++++ MATERIAL PROVIDED
(** C2.  At every threshold the anomaly filter takes out exactly the
    points whose speed is a number strictly above the threshold and leaves
    the others in place; so a point is retained if and only if it is in the
    input and not anomalous, a point with NaN speed is never anomalous, no
    retained point is anomalous, and the mask is a function of the speed
    column alone. *)
Theorem filter_invalid_moves_removes_exactly_fast_points :
  forall (df : list drow) (T : R),
    removes (anomalous T) df (filter_invalid_moves df T)
    /\ (forall r : drow,
          In r (filter_invalid_moves df T) <-> In r df /\ ~ anomalous T r)
    /\ (forall r : drow, Speed_kmh r = None -> ~ anomalous T r)
    /\ Forall (fun r => ~ anomalous T r) (filter_invalid_moves df T)
    /\ invalid_mask df T = map (fun s => float_gt s T) (map Speed_kmh df).
Proof.
  intros df T. rewrite filter_invalid_moves_filter.
  assert (Hdec : forall r : drow,
             negb (float_gt (Speed_kmh r) T) = true <-> ~ anomalous T r).
  { intros r. rewrite <- float_gt_anomalous.
    destruct (float_gt (Speed_kmh r) T); cbn; split; intros H;
      try reflexivity; try discriminate; auto. }
  repeat split.
  - induction df as [| r df IH]; cbn [filter]; [constructor |].
    destruct (negb (float_gt (Speed_kmh r) T)) eqn:E.
    + apply removes_keep; [apply Hdec; exact E | exact IH].
    + apply removes_drop; [| exact IH].
      apply float_gt_anomalous. destruct (float_gt (Speed_kmh r) T);
        [reflexivity | discriminate].
  - apply filter_In in H. tauto.
  - apply filter_In in H. apply Hdec. tauto.
  - intros [Hin Hn]. apply filter_In. split; [exact Hin | apply Hdec; exact Hn].
  - intros r E (s & E' & _). congruence.
  - apply Forall_forall. intros r Hr. apply filter_In in Hr.
    apply Hdec. tauto.
  - unfold invalid_mask, series_gt, fillna. rewrite !map_map. reflexivity.
Qed.

End FilterFacts.

(** ** Stable sorting *)

Section SortFacts.
Variable A : Type.
Variable leb : A -> A -> bool.

Let le (x y : A) : Prop := leb x y = true.

Lemma insert_perm (x : A) (l : list A) : Permutation (insert leb x l) (x :: l).
Proof.
  induction l as [| y l IH]; cbn; [reflexivity |].
  destruct (leb x y); [reflexivity |].
  rewrite IH. apply perm_swap.
Qed.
++++++++
All entries above are to be repeated verbatim, down to the last line.

(** C2.  At every threshold the anomaly filter takes out exactly the
    points whose speed is a number strictly above the threshold and leaves
    the others in place; so a point is retained if and only if it is in the
    input and not anomalous, a point with NaN speed is never anomalous, no
    retained point is anomalous, and the mask is a function of the speed
    column alone. *)
Theorem filter_invalid_moves_removes_exactly_fast_points :
  forall (df : list drow) (T : R),
    removes (anomalous T) df (filter_invalid_moves df T)
    /\ (forall r : drow,
          In r (filter_invalid_moves df T) <-> In r df /\ ~ anomalous T r)
    /\ (forall r : drow, Speed_kmh r = None -> ~ anomalous T r)
    /\ Forall (fun r => ~ anomalous T r) (filter_invalid_moves df T)
    /\ invalid_mask df T = map (fun s => float_gt s T) (map Speed_kmh df).
Proof.
  intros df T. rewrite filter_invalid_moves_filter.
  assert (Hdec : forall r : drow,
             negb (float_gt (Speed_kmh r) T) = true <-> ~ anomalous T r).
  { intros r. rewrite <- float_gt_anomalous.
    destruct (float_gt (Speed_kmh r) T); cbn; split; intros H;
      try reflexivity; try discriminate; auto. }
  repeat split.
  - induction df as [| r df IH]; cbn [filter]; [constructor |].
    destruct (negb (float_gt (Speed_kmh r) T)) eqn:E.
    + apply removes_keep; [apply Hdec; exact E | exact IH].
    + apply removes_drop; [| exact IH].
      apply float_gt_anomalous. destruct (float_gt (Speed_kmh r) T);
        [reflexivity | discriminate].
  - apply filter_In in H. tauto.
  - apply filter_In in H. apply Hdec. tauto.
  - intros [Hin Hn]. apply filter_In. split; [exact Hin | apply Hdec; exact Hn].
  - intros r E (s & E' & _). congruence.
  - apply Forall_forall. intros r Hr. apply filter_In in Hr.
    apply Hdec. tauto.
  - unfold invalid_mask, series_gt, fillna. rewrite !map_map. reflexivity.
Qed.

End FilterFacts.

(** ** Stable sorting *)

Section SortFacts.
Variable A : Type.
Variable leb : A -> A -> bool.

Let le (x y : A) : Prop := leb x y = true.

Lemma insert_perm (x : A) (l : list A) : Permutation (insert leb x l) (x :: l).
Proof.
  induction l as [| y l IH]; cbn; [reflexivity |].
  destruct (leb x y); [reflexivity |].
  rewrite IH. apply perm_swap.
Qed.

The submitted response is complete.